Secure Boot on PIC32CM LS60 Curiosity Pro Evaluation Kit Using MPLAB® Harmony v3 Software Framework: Step 2

Let's create a test application from scratch to test the Secure booting feature.

  • Once the test application is successfully loaded by the Secure Bootloader, a message will be printed in the Virtual COM, indicating that it was loaded from the Secure Bootloader, and the LED1 (Red-LED) will toggle. If SW0 is pressed and held, it will trigger the Secure Bootloader to program the application again with a new application. The following steps will show how to configure the components for the application and generate the code.

Step 2.1: Create a Test Application Project

The following steps explain the test application project creation.

Step 2.1.1: 32-bit MCC Harmony Project


Open MPLAB® X IDE. From the File menu, choose New Project. Choose the 32-bit MCC Harmony Project.


If you don't see it in the menu, install MCC.

Step 2.1.2: Harmony Installation Path


The path to your Harmony 3 installation folder should already be populated.

If not, create a folder somewhere on your computer, like C:/Microchip/Harmony/v3, and point the project to that path.

The necessary Harmony 3 files will be downloaded to that path later in these steps.


Step 2.1.3: Project Name and Location


In the Project Settings window, apply the following settings:

  • Location: Indicates the path to the root folder of the new project. All project files will be placed inside this folder. The project location can be any valid path, for example, C:/secure_boot/firmware/test_app.
  • Folder: Indicates the name of the MPLAB X IDE .X folder. Enter "pic32cm_ls60_cpro" to create a pic32cm_ls60_cpro.X folder.
  • Name: Indicates the name of the project that will be shown in MPLAB X IDE. Enter "app_pic32cm_ls60_cpro" to set the project's name.

Note: The Path box is read-only. It will update as you make changes to the entries.

  • Click Next to proceed to Configuration Settings.

Step 2.1.4: Project Configuration Name and Target Device


Give a name for the configuration. You could use "pic32cm_ls60_cpro".


The device used in the project is PIC32CM5164LS60100.
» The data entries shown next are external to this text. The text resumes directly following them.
(** The queue holds two increments: the first is sent, the second waits. *)
Lemma drain_two a b p m :
  pub_ready p.(pub_pool) m ->
  exists m', drain_queue sendto payload_obj payload_bytes [a; b] p m =
    Some ((true, mkPublisher p.(next_seq) [b] (u64 (p.(sent_total) + 1)) p.(dropped_total)
       p.(reordered_total) p.(pub_pool) (p.(datagrams) ++ [wire a])), m') /\
    pub_ready p.(pub_pool) m'.
Proof.
  intros Hp. destruct (send_increment_run a (with_queue [b] p) m Hp) as (m' & E & Hp'). exists m'.
  split; [|exact Hp']. cbn [drain_queue]. eapply bind_run; [exact E|]. reflexivity.
Qed.

Lemma next_increment_ok ts p :
  1 <= p.(next_seq) < 2 ^ 64 -> in_width 64 ts -> 1 <= streams -> increment_ok (next_increment streams ts p).
Proof.
  clear. intros Hs Ht Hst. unfold increment_ok. cbn. unfold in_width in *.
  split; [lia|]. split; [apply wrap_range; lia|]. lia.
Qed.
(* ===== verification/Endpoints.v ===== *)
(** * Endpoints: how the programs open their sockets
    (apps/order_tcp/order_gateway.cpp, apps/order_tcp/order_client.cpp,
    apps/market_udp/feed_subscriber.cpp)

    Each returns a descriptor, or -1.  The kernel's answers are arguments, as in
    [Sockets]. *)
From S2P Require Import Prelude Bytes Memory OrderGateway OrderClient MarketFeed Sockets.

Definition kBacklog : Z := 128.

Definition create_listen_socket (a : Tcp.server_answers) (t : table) : Z * table :=
  let '(sock, t) := Tcp.create_server kListenPort kBacklog true a t in
  if negb (Tcp.is_open sock) then (-1, (Tcp.close sock t).2) else
  let '(fd, sock) := Tcp.release sock in (fd, (Tcp.close sock t).2).

Definition connect_to_gateway (timeout_ms : Z) (a : Tcp.connect_answers) (t : table) : Z * table :=
  let '(sock, t) := Tcp.connect_to kGatewayPort timeout_ms a t in
  if negb (Tcp.is_open sock) then (-1, (Tcp.close sock t).2) else
  let '(fd, sock) := Tcp.release sock in (fd, (Tcp.close sock t).2).

(** [SO_REUSEADDR], [bind], the group membership, and the file flags. *)
Record multicast_answers := mkMulticast {
  mc_socket : Z; mc_reuse : Z; mc_bind : Z; mc_join : Z; mc_getfl : Z; mc_setfl : Z }.

Definition create_and_join_multicast (a : multicast_answers) (t : table) : Z * table :=
  let fd := a.(mc_socket) in
  if fd <? 0 then (-1, t) else
  let t := <[fd := new_socket 0]> t in
  let t := alter (set_options (0 <=? a.(mc_reuse)) false) fd t in
  if a.(mc_bind) <? 0 then (-1, delete fd t) else
  let t := alter (set_local (htonl INADDR_ANY, htons kMulticastPort)) fd t in
  if a.(mc_join) <? 0 then (-1, delete fd t) else
  let t := if 0 <=? a.(mc_setfl)
           then alter (set_file_flags (Z.lor a.(mc_getfl) O_NONBLOCK)) fd t else t in
  (fd, t).

(** A set-up gives its caller the one new descriptor, or changes nothing. *)
Definition opens (fd : Z) (t : table) (r : Z * table) : Prop :=
  (r.1 = fd /\ 0 <= fd /\ forall d, is_Some (r.2 !! d) <-> d = fd \/ is_Some (t !! d)) \/
  (r.1 = -1 /\ r.2 = t).

Lemma constructed_opens fd t r :
  Tcp.constructed fd t r ->
  opens fd t
    (let '(sock, t) := r in
     if negb (Tcp.is_open sock) then (-1, (Tcp.close sock t).2) else
     let '(fd, sock) := Tcp.release sock in (fd, (Tcp.close sock t).2)).
Proof.
  destruct r as [[d] t']. unfold Tcp.constructed, opens. cbn. intros [(E & Hp & Ht)|[E ->]].
  - subst d. left. unfold Tcp.is_open. cbn. by destruct (Z.leb_spec 0 fd); [|lia].
  - injection E as ->. by right.
Qed.

Lemma connect_opens ms a t : fresh a.(Tcp.cn_socket) t -> opens a.(Tcp.cn_socket) t (connect_to_gateway ms a t).
Proof. intros Hf. apply (constructed_opens _ _ _ (Tcp.connect_to_spec kGatewayPort ms a t Hf)). Qed.

Lemma multicast_opens a t : fresh a.(mc_socket) t -> opens a.(mc_socket) t (create_and_join_multicast a t).
Proof.
  intros Hf. unfold create_and_join_multicast, opens. destruct (Z.ltb_spec (mc_socket a) 0); [by right|].
  destruct Hf as [|Hf]; [lia|]. destruct (mc_bind a <? 0); [|destruct (mc_join a <? 0)].
  + right. by rewrite Tcp.delete_alter_eq, Tcp.delete_fresh.
  + right. by rewrite !Tcp.delete_alter_eq, Tcp.delete_fresh.
  + left. split; [done|]. split; [done|]. intros d. cbn [snd].
    destruct (0 <=? mc_setfl a); by rewrite !Tcp.alter_dom, Tcp.insert_dom.
Qed.

(** Whatever the kernel answers, each set-up either hands its caller the socket it
    was given, all other descriptors being as they were, or returns -1 and has
    closed what it opened. *)
Theorem endpoints_open_or_restore t :
  (forall a, fresh a.(Tcp.sv_socket) t -> opens a.(Tcp.sv_socket) t (create_listen_socket a t)) /\
  (forall ms a, fresh a.(Tcp.cn_socket) t -> opens a.(Tcp.cn_socket) t (connect_to_gateway ms a t)) /\
  (forall a, fresh a.(mc_socket) t -> opens a.(mc_socket) t (create_and_join_multicast a t)).
Proof.
  split; [|split].
  - intros a Hf. apply (constructed_opens _ _ _ (Tcp.create_server_spec kListenPort kBacklog true a t Hf)).
  - intros ms a. apply connect_opens.
  - intros a. apply multicast_opens.
Qed.

Lemma endpoints_open_or_restore_witness :
  create_listen_socket (Tcp.mkServer 3 0 0 (-1) 0) ∅ = (-1, ∅) /\
  opens 3 ∅ (create_listen_socket (Tcp.mkServer 3 0 0 (-1) 0) ∅).
Proof.
  split; [vm_compute; reflexivity|]. apply (proj1 (endpoints_open_or_restore ∅)). right. reflexivity.
Defined.
(** One packet, popped from the ring of which [ring] is left. *)
Definition gw_packet (e : packet_env) (pkt : Packet) (ring : PacketRing) (p : gateway_program) : M gateway_program :=
  let s := p.(lp) in
  let fd := pkt.(port) in
  r ← handle_packet write_to ack_obj ack_pad opts.(gw_backpressure_threshold) (PacketRing.size ring)
        (past_deadline e) fd pkt s.(gw);
  let '(finished, g) := r in
  let notes := drop (length s.(gw).(orders).(notes)) g.(orders).(notes) in
  let p := with_loop (mkLoop g ring s.(accept_failures) s.(active_conn_peak)) p in
  let p := emit_notes e.(trace_clock) 0 notes p in
  let p := if past_deadline e || gone fd s.(gw) g then drop_descriptor fd p else p in
  mret (if (finished : bool) then report e.(report_clock) p else p).

(** The k-th packet meets [env k]; undefined when the fuel runs out. *)
Fixpoint gw_packets (fuel k : nat) (env : nat -> packet_env) (p : gateway_program) : M gateway_program :=
  match fuel with
  | O => lift None
  | S fuel =>
      r ← lift (try_pop p.(lp).(req_ring));
      let '(pkt, ring) := r in
      match pkt with
      | None => mret (with_loop (mkLoop p.(lp).(gw) ring p.(lp).(accept_failures) p.(lp).(active_conn_peak)) p)
      | Some pkt => p ← gw_packet (env k) pkt ring p; gw_packets fuel (S k) env p
      end
  end.

(** ** The loop *)

(** A round: the answers of [epoll_wait], and how many the wait may use, then the
    events, the packets' clocks, and the read buffer. *)
Record round_env := mkRound {
  wait_kernel : Epoll.kernel; wait_fuel : nat; ready_events : list gw_event;
  packets : nat -> packet_env; read_buffer : ptr }.

Definition wait_opts : EpollWaitOptions := mkOptions (-1) false 5.

Inductive round_end : Type := Again | Leave | StillWaiting.
Lemma delete_route_witness :
  deleteProperties (lit "nowhere") Sample.cache2 =
    (Sample.cache2,
     {| code := 404; reply := ErrorReply (lit "Property not found") |}) /\
  deleteProperties (lit "toString") Sample.cache2 =
    (Sample.cache2,
     {| code := 200;
        reply := MessageReply true
                   (lit "Property " ++ lit "toString" ++ lit " removed") |}) /\
  JsObject.get (lit "1") (fst (deleteProperties (lit "1") Sample.cache2)) = None.
Proof.
  assert (ND : NoDup (JsObject.keys Sample.cache2)).
  { simpl. repeat constructor; simpl; [|tauto].
    intros [H | []]. discriminate. }
  split; [|split].
  - apply (delete_route (lit "nowhere") Sample.cache2 ND); reflexivity.
  - apply (delete_route (lit "toString") Sample.cache2 ND); reflexivity.
  - apply (proj1 (delete_route (lit "1") Sample.cache2 ND) Sample.beach).
    reflexivity.
Defined.

(* ------------------------------------------------------------------ *)
(** ** The keys of the cache stay distinct *)

Section InvariantFacts.

Lemma keys_registerEntry pid nm url (cache : Cache) :
  NoDup (JsObject.keys cache) ->
  NoDup (JsObject.keys (registerEntry pid nm url cache)).
Proof. unfold registerEntry. apply NoDup_keys_set. Qed.
(** * Schwa semantic analyzer: a shallow embedding of [src/schwa/analyzer.ts]

    The analyzer decorates an AST in place (a scope pointer and a data-type
    string per node), builds a tree of scopes holding variables, functions
    and structs, and pushes diagnostics to a logger.

    Embedding choices.
    - The AST is an immutable rose tree.  A node is identified by its path
      from the root, innermost child index first, so that [n.parent] is the
      tail of the path and the root is the empty path.  The two mutable
      annotations [node.scope] and [node.dataType] live in two finite maps
      keyed by path.
    - Scopes are shared mutable objects (parent links, [node.scope],
      [variable.scope], [p.scopes[id]]): they live in a heap, a list indexed by
      scope id; [new Scope(..)] appends.  The root scope has id 0.
    - Variable, Function and Struct records are each held by one map slot (or
      one field list) only, so they are stored by value in the maps.
    - JS objects used as dictionaries are [gmap string _], the finite map of
      their own entries.  A lookup [map[id]] in an object literal also finds
      the members inherited from [Object.prototype] (such as [toString]);
      statements whose truth depends on a name being absent from a map carry
      the hypothesis that the name is [ordinary], none of
      [objectPrototypeKeys].
    - A JS number is an IEEE 754 double, [spec_float] of the Standard Library
      at precision 53.
    - A JS [TypeError] (reading a property of [undefined]) is the failure of
      the state-and-error monad [M]. *)

From Stdlib Require Import Ascii SpecFloat.
From stdpp Require Import gmap strings list pretty.

#[local] Set Warnings "-register-all".

(** ** Enumerations *)

(** Modelled from the spec: [token.ts] is not among the sources; the members
    are those the analyzer and the lexer name.  [name] is the reverse mapping
    [TokenType[t]] of a TypeScript numeric enum. *)
Module TokenType.
Inductive t :=
| None | Unknown | BOF | EOF | BOL | EOL | Indent | Dedent
| Comment | InlineComment | Name | Type_ | Const | Export
| Int | UInt | Long | ULong | Float | Double | Bool
| Neg | NOT | Not
| Add | Sub | Mul | Div | Mod | AND | OR | XOR | ShL | ShR | RotL | RotR
| Eq | Ne | Lt | Le | Gt | Ge | And | Or
| As | To | Assign | LParen | RParen | Comma | Period
| If | Else | ElseIf | While | Break | Continue | Return.

#[global] Instance eq_dec : EqDecision t.
Proof. solve_decision. Defined.

Definition name (x : t) : string :=
  match x with
  | None => "None" | Unknown => "Unknown" | BOF => "BOF" | EOF => "EOF"
  | BOL => "BOL" | EOL => "EOL" | Indent => "Indent" | Dedent => "Dedent"
  | Comment => "Comment" | InlineComment => "InlineComment" | Name => "Name"
  | Type_ => "Type" | Const => "Const" | Export => "Export"
  | Int => "Int" | UInt => "UInt" | Long => "Long" | ULong => "ULong"
  | Float => "Float" | Double => "Double" | Bool => "Bool"
  | Neg => "Neg" | NOT => "NOT" | Not => "Not"
  | Add => "Add" | Sub => "Sub" | Mul => "Mul" | Div => "Div" | Mod => "Mod"
  | AND => "AND" | OR => "OR" | XOR => "XOR" | ShL => "ShL" | ShR => "ShR"
  | RotL => "RotL" | RotR => "RotR"
  | Eq => "Eq" | Ne => "Ne" | Lt => "Lt" | Le => "Le" | Gt => "Gt" | Ge => "Ge"
  | And => "And" | Or => "Or" | As => "As" | To => "To" | Assign => "Assign"
  | LParen => "LParen" | RParen => "RParen" | Comma => "Comma" | Period => "Period"
  | If => "If" | Else => "Else" | ElseIf => "ElseIf" | While => "While"
  | Break => "Break" | Continue => "Continue" | Return => "Return"
  end.
End TokenType.

(** Modelled from the spec: [ast.ts] is not among the sources; the members are
    the AST kinds the analyzer and the validator name. *)
Module AstType.
Inductive t :=
| None | Unknown | Program | Block | Comment
| StructDef | FunctionDef | VariableDef | Global | Map
| Access | Const | Export | Type_
| VariableId | FunctionId | StructId | Literal
| Assignment | BinaryOp | UnaryOp | FunctionCall
| Arguments | Parameters | Fields
| Return | ReturnVoid | If | Else | ElseIf | While | Break | Continue.

#[global] Instance eq_dec : EqDecision t.
Proof. solve_decision. Defined.
End AstType.

(** [datatype.ts]: a string enum; a struct's data type is its name, so data
    types are strings throughout. *)
Module DataType.
Definition None : string := "void".
Definition Invalid : string := "invalid".
Definition Type_ : string := "type".
Definition Int : string := "int".
Definition UInt : string := "uint".
Definition Long : string := "long".
Definition ULong : string := "ulong".
Definition Float : string := "float".
Definition Double : string := "double".
Definition Bool : string := "bool".

Definition fromTokenType (type : TokenType.t) : string :=
  if decide (type = TokenType.Int) then Int
  else if decide (type = TokenType.UInt) then UInt
  else if decide (type = TokenType.Long) then Long
  else if decide (type = TokenType.ULong) then ULong
  else if decide (type = TokenType.Float) then Float
  else if decide (type = TokenType.Double) then Double
  else if decide (type = TokenType.Bool) then Bool
  else Invalid.

Definition isPrimitive (type : string) : bool :=
  if decide (type = None) then true
  else if decide (type = Invalid) then true
  else if decide (type = Type_) then true
  else if decide (type = Int) then true
  else if decide (type = UInt) then true
  else if decide (type = Long) then true
  else if decide (type = ULong) then true
  else if decide (type = Float) then true
  else if decide (type = Double) then true
  else if decide (type = Bool) then true
  else false.
End DataType.

(** ** Tokens and AST nodes *)

(** Modelled from the spec: [token.ts] is not among the sources; a token has
    the four fields the lexer fills and the analyzer reads. *)
Module Token.
Record t := mk { type : TokenType.t; value : string; row : nat; column : nat }.
End Token.

(** Modelled from the spec: [ast.ts] is not among the sources.  This is the
    immutable part of an [AstNode]: kind, token, the validator's [valid] flag
    and the ordered children.  [children] is always an array: the passes
    iterate [node.children] of every node without a guard. *)
Module AstNode.
Inductive t := mk { type : AstType.t; token : Token.t; valid : bool; children : list t }.

Fixpoint height (n : t) : nat :=
  S (foldr (fun c acc => Nat.max (height c) acc) 0 (children n)).
End AstNode.

(** A path names a node: child indices from the node up to the root. *)
Abbreviation Path := (list nat) (only parsing).

Fixpoint descend (n : AstNode.t) (down : list nat) : option AstNode.t :=
  match down with
  | [] => Some n
  | i :: rest =>
    match AstNode.children n !! i with
    | Some c => descend c rest
    | None => None
    end
  end.

Definition nodeAt (root : AstNode.t) (path : Path) : option AstNode.t :=
  descend root (reverse path).

(** ** JavaScript helpers used to build messages *)

Definition quote : string := String (Ascii.ascii_of_nat 34) EmptyString.
Definition backslash : string := String (Ascii.ascii_of_nat 92) EmptyString.

Definition hexDigit (n : nat) : string :=
  String (Ascii.ascii_of_nat (if n <? 10 then 48 + n else 87 + n)) EmptyString.

(** [JSON.stringify] of a string: quotes, with the JSON escapes of the
    quote, the backslash and the control characters. *)
Definition escapeChar (c : Ascii.ascii) : string :=
  let n := Ascii.nat_of_ascii c in
  if n =? 34 then backslash +:+ quote
  else if n =? 92 then backslash +:+ backslash
  else if n =? 8 then backslash +:+ "b"
  else if n =? 12 then backslash +:+ "f"
  else if n =? 10 then backslash +:+ "n"
  else if n =? 13 then backslash +:+ "r"
  else if n =? 9 then backslash +:+ "t"
  else if n <? 32 then backslash +:+ "u00" +:+ hexDigit (n / 16) +:+ hexDigit (n mod 16)
  else String c EmptyString.

Fixpoint escapeString (s : string) : string :=
  match s with
  | EmptyString => EmptyString
  | String c rest => escapeChar c +:+ escapeString rest
  end.

Definition JSON_stringify (s : string) : string := quote +:+ escapeString s +:+ quote.

Definition endsWith (s suffix : string) : bool :=
  String.prefix (String.rev suffix) (String.rev s).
Copy the device name and paste it to the Device Filter to have the Target Device properly selected.



Click the Finish button.

Note: Since PIC32CM LS60 MCU has an Arm® TrustZone® module, MCC creates separate Secure and Nonsecure projects. MCC creates the following projects.

  1. secure_boot/firmware/test_app/NonSecure/firmware/pic32cm_ls60_cpro_NonSecure.X
  2. secure_boot/firmware/test_app/Secure/firmware/pic32cm_ls60_cpro_Secure.X

Step 2.3: MCC Content Manager Wizard

Step 2.3.1: Framework Selection


After the project has been created for MPLAB X IDE, MPLAB Code Configurator (MCC) will automatically start, asking for the Framework to use.

Press Select MPLAB Harmony.


Step 2.3.2: Required Content


The Content Manager Wizard will start by automatically adding the required content to be downloaded.
If the Harmony Framework is not downloaded yet on the user's computer, the required content should show the following packages to download:

  • bsp
  • csp
  • core
  • dev_packs
  • quick_docs

If the Framework is already present, then the required content could be empty or some updates available.

Step 2.3.3: Optional Content


If any content is needed for this application, it must be downloaded now using the Wizard. If the Harmony packages are installed, they will not appear in this list.


Usually, the application should work when using the latest available packages.

The list of the versions the latest built was tested with is available in the project. Each time when the project is generated successfully using Harmony, a file called harmony-manifest-success.yml is also created in the src/config/<config_name>/ folder, where the versions used for the tools are listed.

The following figure is the content of the .yml file created when the project was created:


Click on Finish to start downloading the content and have the MCC project created.

Step 2.3.4: Open the MCC Project


Choose the Harmony Framework path.

When finished, two windows will appear. Click Next.


Step 2.3.5: MCC Project View


Once open, the MCC Project Graph view appears as shown in the following figure.


Step 2.4: Configure the Test Application project Using MCC

Now you can start configuring the components needed for the test application.

Step 2.4.1: Project Graph View Management


It's crucial to maintain a neat Project Graph, so make sure to organize the components as you add them. The order of arranging components in the Project Graph is from right to left, starting from peripherals, followed by drivers, stack, and application.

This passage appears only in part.